Blockade of Ca2+ dependent rat atrial slow action potentials by adenosine and lanthanum.

Abstract

The effects of different [Ca2+]0 in the presence of variable [Na+]0 (100 to 37 mM) on the slow action potentials were studied in isolated rat atria in the presence of 25 mM K+ plus 10−6 M isoproterenol. Two modes of electrical stimulation were used, sustained stimulation at 0.5 Hz (“steady-state” mode), and stimulation by a single stimulus after rest periods of 2 to 5 min (“1st response” mode). With the first type of stimulation, and for [Ca2+]0 between 0.5 and 10 mM and [Na+]0 between 100 and 65 mM, the slow action potential overshoot increased linearly with the logarithm of the [Ca2+]0 (28.4 mV per 10-fold change in [Ca2+]0). However, elevation of [Ca2+]0 above 10 mM caused depression of the overshoot.
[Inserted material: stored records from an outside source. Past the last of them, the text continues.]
(* ===== verification/Double.v ===== *)
(** * The C type double

    IEEE 754 binary64 with rounding to nearest, by the specification of the Standard
    Library: 53 bits of precision, exponents below 1024. *)

From Stdlib Require Import SpecFloat.
From S2P Require Import Prelude.

Definition double : Type := spec_float.

Declare Scope double_scope.
Delimit Scope double_scope with D.

Definition dadd : double -> double -> double := SFadd 53 1024.
Definition dsub : double -> double -> double := SFsub 53 1024.
Definition dmul : double -> double -> double := SFmul 53 1024.
Definition ddiv : double -> double -> double := SFdiv 53 1024.
Definition dleb : double -> double -> bool := SFleb.
Definition dltb : double -> double -> bool := SFltb.
Definition dopp : double -> double := SFopp.

(** The conversion of an integer, rounded; [0] is the positive zero. *)
Definition of_Z (z : Z) : double := binary_normalize 53 1024 z 0 false.

Notation "a + b" := (dadd a b) : double_scope.
Notation "a - b" := (dsub a b) : double_scope.
Notation "a * b" := (dmul a b) : double_scope.
Notation "a / b" := (ddiv a b) : double_scope.
Notation "a <=? b" := (dleb a b) : double_scope.
Notation "a <? b" := (dltb a b) : double_scope.
Notation "- a" := (dopp a) : double_scope.

Definition NAN : double := S754_nan.
Definition INFINITY : double := S754_infinity false.

(** ** strtod *)

(** The quotient of two positive integers, rounded once: enough bits of it are computed,
    and the last one tells whether anything is left. *)
Definition of_ratio (neg : bool) (num den : Z) : double :=
  let k := Z.max 0 (Z.log2 den - Z.log2 num + 66) in
  let q := num * 2 ^ k / den in
  let sticky := if (num * 2 ^ k) mod den =? 0 then 0 else 1 in
  let m := 2 * q + sticky in
  binary_normalize 53 1024 (if neg then - m else m) (- (k + 1)) neg.

(** [m * 10 ^ e] and [m * 2 ^ e] for a natural [m]. *)
Definition of_decimal (neg : bool) (m e : Z) : double :=
  if m =? 0 then S754_zero neg
  else if 0 <=? e then
    let z := m * 10 ^ e in binary_normalize 53 1024 (if neg then - z else z) 0 neg
  else of_ratio neg m (10 ^ (- e)).

Definition of_binary (neg : bool) (m e : Z) : double :=
  binary_normalize 53 1024 (if neg then - m else m) e neg.

Definition xdigit_val (c : ascii) : Z :=
  if isdigit c then code c - 48 else code (tolower c) - 87.

Definition isxdigit (c : ascii) : bool := isdigit c || in_range 97 102 (code (tolower c)).

(** The integer digits, the digits after the point and what follows. *)
Definition digits_point (isd : ascii -> bool) (s : cstr) : cstr * cstr * cstr :=
  let i := span isd s in
  match skip_while isd s with
  | c :: r => if ceqb c "." then (i, span isd r, skip_while isd r) else (i, [], c :: r)
  | [] => (i, [], [])
  end.

(** An exponent after the letter [x], if there is one with a digit. *)
Definition exponent (x : ascii) (s : cstr) : Z * cstr :=
  match s with
  | c :: r =>
      if ceqb (tolower c) x then
        let '(neg, r') := match r with
                          | d :: r' => if ceqb d "-" then (true, r') else if ceqb d "+" then (false, r') else (false, r)
                          | [] => (false, r)
                          end in
        match span isdigit r' with
        | [] => (0, s)
        | ds => ((if neg then - digits_val ds else digits_val ds), skip_while isdigit r')
        end
      else (0, s)
  | [] => (0, s)
  end.

Definition xdigits_val (s : cstr) : Z := fold_left (fun acc c => 16 * acc + xdigit_val c) s 0.

(** The conversion after the sign. *)
Definition strtod_body (neg : bool) (s : cstr) : option (double * cstr) :=
  let decimal :=
    let '(i, f, r) := digits_point isdigit s in
    match i ++ f with
    | [] => None
    | ds => let '(e, r') := exponent "e" r in Some (of_decimal neg (digits_val ds) (e - Z.of_nat (length f)), r')
    end in
  if strncaseeq 2 s (lit "0x") then
    let '(i, f, r) := digits_point isxdigit (drop 2 s) in
    match i ++ f with
    | [] => decimal
    | ds => let '(e, r') := exponent "p" r in Some (of_binary neg (xdigits_val ds) (e - 4 * Z.of_nat (length f)), r')
    end
  else if strncaseeq 8 s (lit "infinity") then Some (S754_infinity neg, drop 8 s)
  else if strncaseeq 3 s (lit "inf") then Some (S754_infinity neg, drop 3 s)
  else if strncaseeq 3 s (lit "nan") then
    match drop 3 s with
    | c :: r =>
        let body := skip_while (fun c => isalnum c || ceqb c "_") r in
        match body with
        | d :: r' => if ceqb c "(" && ceqb d ")" then Some (S754_nan, r') else Some (S754_nan, c :: r)
        | [] => Some (S754_nan, c :: r)
        end
    | [] => Some (S754_nan, [])
    end
  else decimal.

(** None when nothing converts. *)
Definition strtod (s : cstr) : option (double * cstr) :=
  match skip_while isspace s with
  | c :: s' =>
      if ceqb c "-" then strtod_body true s'
      else if ceqb c "+" then strtod_body false s'
      else strtod_body false (c :: s')
  | [] => None
  end.

(** What follows a conversion is a proper suffix. *)
Lemma span_skip_length P s : (length (skip_while P s) + length (span P s) = length s)%nat.
Proof. rewrite <- (span_skip P s) at 3. rewrite length_app. lia. Qed.

Lemma digits_point_length isd s i f r :
  digits_point isd s = (i, f, r) -> (length r + length (i ++ f) <= length s)%nat.
Proof.
  unfold digits_point. pose proof (span_skip_length isd s) as H.
  destruct (skip_while isd s) as [|c s'].
  - intros [= <- <- <-]. rewrite app_nil_r. lia.
  - pose proof (span_skip_length isd s'). destruct (ceqb c ".").
    + intros [= <- <- <-]. cbn [length] in *. rewrite length_app. lia.
    + intros [= <- <- <-]. cbn [length] in *. rewrite app_nil_r. lia.
Qed.

Lemma exponent_length x s e r : exponent x s = (e, r) -> (length r <= length s)%nat.
Proof.
  unfold exponent. destruct s as [|c s]; [by intros [= _ <-]|].
  destruct (ceqb (tolower c) x); [|by intros [= _ <-]].
  set (sr := match s with _ :: _ => _ | [] => _ end).
  assert (Hs : (length sr.2 <= length s)%nat)
    by (unfold sr; destruct s as [|d s]; cbn; [done|]; repeat (destruct (ceqb _ _)); cbn; lia).
  destruct sr as [neg r']. cbn in Hs. pose proof (span_skip_length isdigit r').
  destruct (span isdigit r'); intros [= _ <-]; cbn [length] in *; lia.
Qed.

(** A text that starts with a digit or a point: the conversion consumes something. *)
Lemma strtod_shorter s d r : strtod s = Some (d, r) -> (length r < length s)%nat.
Proof.
  assert (D : forall neg s d r,
    (let '(i, f, r) := digits_point isdigit s in
     match i ++ f with
     | [] => None
     | ds => let '(e, r') := exponent "e" r in Some (of_decimal neg (digits_val ds) (e - Z.of_nat (length f)), r')
     end) = Some (d, r) -> (length r < length s)%nat).
  { intros neg t x q H. destruct (digits_point isdigit t) as [[i f] r0] eqn:E.
    apply digits_point_length in E. destruct (i ++ f); [done|]. cbn [length] in E.
    destruct (exponent "e" r0) as [e r'] eqn:Ee. apply exponent_length in Ee. injection H as _ <-. lia. }
  assert (N : forall n t u, strncaseeq n t u = true -> length u = n -> (n <= length t)%nat).
  { intros n t u H Hu. unfold strncaseeq, strcaseeq in H. apply seqb_true in H.
    apply (f_equal length) in H. rewrite !length_map, !length_take in H. lia. }
  assert (B : forall neg t x q, strtod_body neg t = Some (x, q) -> (length q < length t)%nat).
  { intros neg t x q H. unfold strtod_body in H. cbv zeta in H.
    destruct (strncaseeq 2 t _) eqn:E2.
    { destruct (digits_point isxdigit (drop 2 t)) as [[i f] r0] eqn:E. apply digits_point_length in E.
      rewrite length_drop in E. destruct (i ++ f); [by eapply D|]. cbn [length] in E.
      destruct (exponent "p" r0) as [e r'] eqn:Ee. apply exponent_length in Ee. injection H as _ <-. lia. }
    destruct (strncaseeq 8 t _) eqn:E8.
    { apply N in E8; [|done]. injection H as _ <-. rewrite length_drop. lia. }
    destruct (strncaseeq 3 t (lit "inf")) eqn:E3.
    { apply N in E3; [|done]. injection H as _ <-. rewrite length_drop. lia. }
    destruct (strncaseeq 3 t (lit "nan")) eqn:E4; [|by eapply D].
    apply N in E4; [|done]. pose proof (length_drop t 3) as Hd.
    destruct (drop 3 t) as [|c r0]; [injection H as _ <-; cbn in *; lia|]. cbn [length] in Hd.
    pose proof (span_skip_length (fun c => isalnum c || ceqb c "_") r0).
    destruct (skip_while _ r0) as [|y r1]; [injection H as _ <-; cbn in *; lia|].
    cbn [length] in *. destruct (ceqb c "(" && ceqb y ")"); injection H as _ <-; cbn [length]; lia. }
  unfold strtod. pose proof (span_skip_length isspace s).
  destruct (skip_while isspace s) as [|c s']; [done|]. cbn [length] in *. intros Hs.
  destruct (ceqb c "-"); [apply B in Hs; lia|]. destruct (ceqb c "+"); apply B in Hs; cbn [length] in *; lia.
Qed.

(** One and a half, the largest double below one tenth's neighbour, a hexadecimal, an
    overflow and the smallest denormal. *)
Example strtod_half : strtod (lit " 1.5e0x") = Some (S754_finite false 6755399441055744 (-52), lit "x").
Proof. reflexivity. Qed.

Example strtod_tenth : strtod (lit "0.1") = Some (S754_finite false 7205759403792794 (-56), []).
Proof. reflexivity. Qed.

Example strtod_hex : strtod (lit "0x1F") = Some (of_Z 31, []).
Proof. reflexivity. Qed.

Example strtod_range : strtod (lit "1e400") = Some (S754_infinity false, []) /\
  strtod (lit "4.9e-324") = Some (S754_finite false 1 (-1074), []).
Proof. split; reflexivity. Qed.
This overshoot depression by high [Ca2+]0 was accentuated if [Na+]0 was decreased to 37 mM. With the “1st response” mode of stimulation, the overshoot — log [Ca2+]0 relationship was linear within a wider [Ca2+]0 range (0.5 to 25 mM), and was less sensitive to further decreases in [Na+]0. It is suggested that rat atria slow action potentials are generated by selective influx of Ca2+ but not Na+, and that the depression of amplitudes observed a high [Ca2+]0 and low [Na+]0 is due to a decrease in the Na2+ exchange mechanism which results in a higher [Ca2+]i, and not to a decrease in the inward Na+ current. Adenosine produced a parallel downward displacement of the overshoot to log [Ca2+]0 relationship. This adenosine effect was concentration dependent, independent of [Ca2+]0 and the frequency of stimulation. In contrast, the effects of 0.4 mM La3+ were dependent on the [Ca2+]0 and on the frequency of stimulation. Adenosine also produced a downward shift of the relationship between maximal rate of rise of the slow action potential and membrane resting potential in such a manner that its effects cannot be attributed to changes in inactivation potential of the slow channels. Hence, adenosine and La3+ depress the slow Ca2+ action potentials by two different mechanisms. Adenosine may act by 1) decreasing the number of functional slow channels, 2) decreasing the conductance of the individual channels, or 3) altering the kinetic properties of these channels. La3+ may act by competing with Ca2+ for membrane binding sites. These membrane binding sites appear to be characterized by frequency dependence.